All’inizio si parla di bancarotta, di depressione, di suicidio. Poi sbuca una telefonata partita dal cellulare del giocatore al 911, dove sono udibili delle urla e dieci colpi presunti di arma da fuoco, e le indagini iniziano a indirizzarsi verso l’omicidio. Wright è ricordato comunque come un uomo sorridente, gentile, impegnato; nessuno può immaginarsi istinti suicidi in lui, neanche in una situazione personale complessa.
A Memphis la comunità è profondamente sotto shock: due tra i più illustri prodotti cestistici cittadini come Anfernee Hardaway ed Elliott Perry, si recano di persona nel luogo del ritrovamento. I funerali si celebrano al FedEx Forum, con tantissima NBA ee il sindaco della città a presenziare, chiedendo giustizia.

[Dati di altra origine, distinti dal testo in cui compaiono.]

(** The visits do not depend on the fuel above the rank, and those below a record not on
    its share. *)
Lemma visited_fuel ix rank fuel fuel' i info names :
  ranked ix rank -> (rank i < fuel)%nat -> (rank i < fuel')%nat -> visited fuel ix i info names = visited fuel' ix i info names.
Proof.
  intros Hrk. revert fuel' i info names. induction fuel as [|fuel IH]; intros fuel' i info names Hf Hf'; [lia |].
  destruct fuel' as [|fuel']; [lia |]. cbn [visited]. destruct (zget (ix_records ix) i) as [r|] eqn:Er; [|done]. f_equal.
  destruct (is_directory r) eqn:Ed; [|done]. f_equal. apply map_ext_in. intros ce Hce%list_elem_of_In.
  destruct (frs_to_idx_opt (ch_child_frs ce) ix) as [j|] eqn:Ej; [|done]. cbn [mbind option_bind].
  destruct (zget (ix_records ix) j) as [child|]; [|done]. cbn [mbind option_bind].
  pose proof (Hrk i r ce j Er Ed Hce Ej). apply IH; lia.
Qed.

Lemma visited_tail fuel ix i info names info' names' : tail (visited fuel ix i info names) = tail (visited fuel ix i info' names').
Proof. destruct fuel; [done |]. cbn [visited]. by destruct (zget _ _). Qed.

(** * The traversal of a tree *)

Lemma chain_follow_cells {A} `{Linked A} (l : list A) h cells fuel :
  chain l h cells -> (length cells < fuel)%nat -> follow fuel l h = omap (zget l) cells.
Proof.
  intros Hc. revert fuel. induction Hc as [|h x cells Hh Hx _ IH]; intros [|fuel] Hf; [cbn in Hf; lia | done | cbn in Hf; lia |].
  cbn [follow omap list_omap]. rewrite (proj2 (Z.eqb_neq _ _) Hh), Hx. f_equal. apply IH. cbn in Hf. lia.
Qed.

Lemma strip_eq r r' : strip r' = strip r -> r' = set_tree_metrics r'.(fr_descendants) r'.(fr_treesize) r'.(fr_tree_allocated) r.
Proof. destruct r, r'. unfold strip, set_tree_metrics. cbn. intros [=]. subst. reflexivity. Qed.

Lemma own_streams_same rs ix r alloc w info names :
  accumulate_own_streams (with_records rs ix) r alloc w info names = accumulate_own_streams ix r alloc w info names.
Proof.
  assert (Ei : forall fuel idx own, add_internal_shares fuel (with_records rs ix) info names idx own = add_internal_shares fuel ix info names idx own).
  { intros fuel. induction fuel as [|fuel IH]; intros idx own; [done |]. cbn [add_internal_shares]. destruct (_ =? _); [done |].
    change (ix_internal_streams (with_records rs ix)) with (ix_internal_streams ix). destruct (zget _ _); [apply IH | done]. }
  assert (Es : forall fuel idx own, add_stream_shares fuel (with_records rs ix) info names w idx own = add_stream_shares fuel ix info names w idx own).
  { intros fuel. induction fuel as [|fuel IH]; intros idx own; [done |]. cbn [add_stream_shares]. destruct (idx =? NO_ENTRY); [done |].
    change (ix_streams (with_records rs ix)) with (ix_streams ix). destruct (zget _ _); [apply IH | done]. }
  unfold accumulate_own_streams. rewrite Es. by rewrite Ei.
Qed.

Definition positions (l : list (Z * Z * Z)) : list Z := map (fun x => x.1.1) l.

Section tree.
Context (ix : MftIndex) (rank : Z -> nat) (F : nat).
Context (Hwf : index_wf ix) (Hsizes : sizes_ok ix) (Hwof : no_wof ix) (Hranked : ranked ix rank).
Context (HF : forall i, (rank i < F)%nat).

Definition same_but_metrics (ix' : MftIndex) : Prop :=
  exists rs, ix' = with_records rs ix /\ map strip rs = map strip ix.(ix_records).

Lemma same_get ix' i r : same_but_metrics ix' -> zget ix.(ix_records) i = Some r ->
  exists d s a, zget ix'.(ix_records) i = Some (set_tree_metrics d s a r).
Proof.
  intros (rs & -> & E) Hr. cbn. assert (Es : zget (map strip rs) i = Some (strip r)) by (rewrite E, zget_map, Hr; done).
  rewrite zget_map in Es. destruct (zget rs i) as [r'|]; [|done]. cbn in Es. apply (inj Some) in Es. eexists _, _, _. by rewrite <- (strip_eq _ _ Es).
Qed.

Lemma same_None ix' i : same_but_metrics ix' -> zget ix.(ix_records) i = None -> zget ix'.(ix_records) i = None.
Proof.
  intros (rs & -> & E) Hr. cbn. assert (Es : zget (map strip rs) i = None) by (rewrite E, zget_map, Hr; done).
  rewrite zget_map in Es. by destruct (zget rs i).
Qed.

Lemma same_update ix' i r d s a f :
  same_but_metrics ix' -> zget ix'.(ix_records) i = Some (set_tree_metrics d s a r) ->
  strip (f (set_tree_metrics d s a r)) = strip r ->
  exists ix'', update_record i f ix' = Some ix'' /\ same_but_metrics ix'' /\
    (forall p, zget ix''.(ix_records) p = if decide (p = i) then Some (f (set_tree_metrics d s a r)) else zget ix'.(ix_records) p).
Proof.
  intros (rs & -> & E) Hr Hf. rewrite (update_record_spec _ _ _ _ Hr). eexists. split; [done |]. cbn in Hr. cbn [ix_records with_records].
  split.
  - exists (<[Z.to_nat i := f (set_tree_metrics d s a r)]> rs). split; [done |]. rewrite <- E.
    rewrite heads_insert, Hf. apply list_insert_id. apply zget_Some in Hr as [_ Hr]. by rewrite list_lookup_fmap, Hr.
  - intros p. destruct (decide (p = i)) as [-> | Hne]; [by eapply insert_zget |].
    apply zget_Some in Hr as [Hi _]. rewrite <- zset_insert by done. by apply zget_zset_ne.
Qed.

Definition metrics_at (t : TreeTraversal) (p : Z) : option (Z * Z * Z) := metrics <$> zget t.(tt_index).(ix_records) p.

(** After the visits [l]: every visited record has its metrics, the others what they had. *)
Record visited_all (l : list (Z * Z * Z)) (t t' : TreeTraversal) : Prop := {
  va_same : same_but_metrics t'.(tt_index);
  va_depth : t'.(tt_depth) = t.(tt_depth);
  va_metrics : forall p, metrics_at t' p = if bool_decide (p ∈ positions l) then Some (printed F ix 0 p) else metrics_at t p;
  va_length : zlen t'.(tt_seen) = zlen t.(tt_seen);
  va_seen : forall p, zget t'.(tt_seen) p = if bool_decide (p ∈ positions l) then Some true else zget t.(tt_seen) p;
}.

Lemma visited_all_nil t : same_but_metrics t.(tt_index) -> visited_all [] t t.
Proof. intros H. split; try done; intros p; by rewrite bool_decide_eq_false_2 by (by intros ?%elem_of_nil). Qed.

Lemma visited_all_app l1 l2 t t1 t2 : visited_all l1 t t1 -> visited_all l2 t1 t2 -> visited_all (l1 ++ l2) t t2.
Proof.
  intros [A1 A2 A3 A4 A5] [B1 B2 B3 B4 B5]. split; [done | congruence | | congruence |]; intros p;
    rewrite ?B3, ?A3, ?B5, ?A5; unfold positions; rewrite map_app; repeat case_bool_decide; try done; exfalso; set_solver.
Qed.

(** The visits below an entry. *)
Definition below_entry (fuel : nat) (ce : ChildInfo) : list (Z * Z * Z) :=
  match (let? j := frs_to_idx_opt ce.(ch_child_frs) ix in let? child := zget ix.(ix_records) j in Some (j, child)) with
  | Some (j, child) => visited fuel ix j (compute_name_info_checked ce.(ch_name_index) child.(fr_name_count)) (Z.max child.(fr_name_count) 1)
  | None => []
  end.

Lemma lookup_child f j : frs_to_idx_opt f ix = Some j -> exists r, zget ix.(ix_records) j = Some r.
Proof.
  intros E. unfold frs_to_idx_opt in E. destruct (zget (ix_frs_to_idx ix) (frs_to_usize f)) as [k|] eqn:Ek; [|done]. cbn in E.
  destruct (Z.eqb_spec k NO_ENTRY); [done |]. injection E as ->. destruct Hwf as [[H1 _] _]. destruct (H1 _ _ Ek n) as (r & Hr & _). by exists r.
Qed.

Nel frattempo la moglie inizia a parlare di storie di droga, ma l’arma del delitto viene rinvenuta nel lago di Walnut (a 75 miglia dal luogo dell’omicidio), con conseguente arresto per tale Billy R. Turner, diacono della chiesa di Collierville. Lo stesso destino tocca a Sherra Robinson (ex signora Wright) poco tempo dopo, non a caso frequentante la chiesa del diacono, accusata di essersi messa d’accordo con lui per fare fuori il povero Lorenzen e intascare il milione di dollari relativo all’assicurazione sulla vita.
Una vera ed autentica beffa, per un giocatore impegnato nella comunità, padre di sei figli, fratello e figlio adorato, valutato come semplice cumulo di denari sul quale mettere le mani. Da morto, ovviamente, finita tutta la liquidità messa insieme in una carriera NBA. Ci vorranno la bellezza di nove anni per ottenere la confessione di Sherra – direttamente dal carcere dove nel frattempo era stata condannata per primo grado – ammettendo di aver organizzato tutto con due complici, uno ancora sconosciuto.
Magari Lorenzen Wright non era nel privato l’uomo che tutti conoscevano (racconterà di essere stata più volte picchiata da lui), ma vogliamo parlare della sua maledizione? O meglio, della maledizione di quel cognome, partita da un colpo di pistola alle spalle di Herb e conclusa nel dramma di sei figli orfani di padre e con una madre reclusa. Passando attraverso al solito e inquietante rumore di arma da fuoco, riecheggiante nei boschi dove l’ex prima scelta dei Clippers ha perso la vita, una manciata di mesi dopo aver appeso le scarpette al chiodo.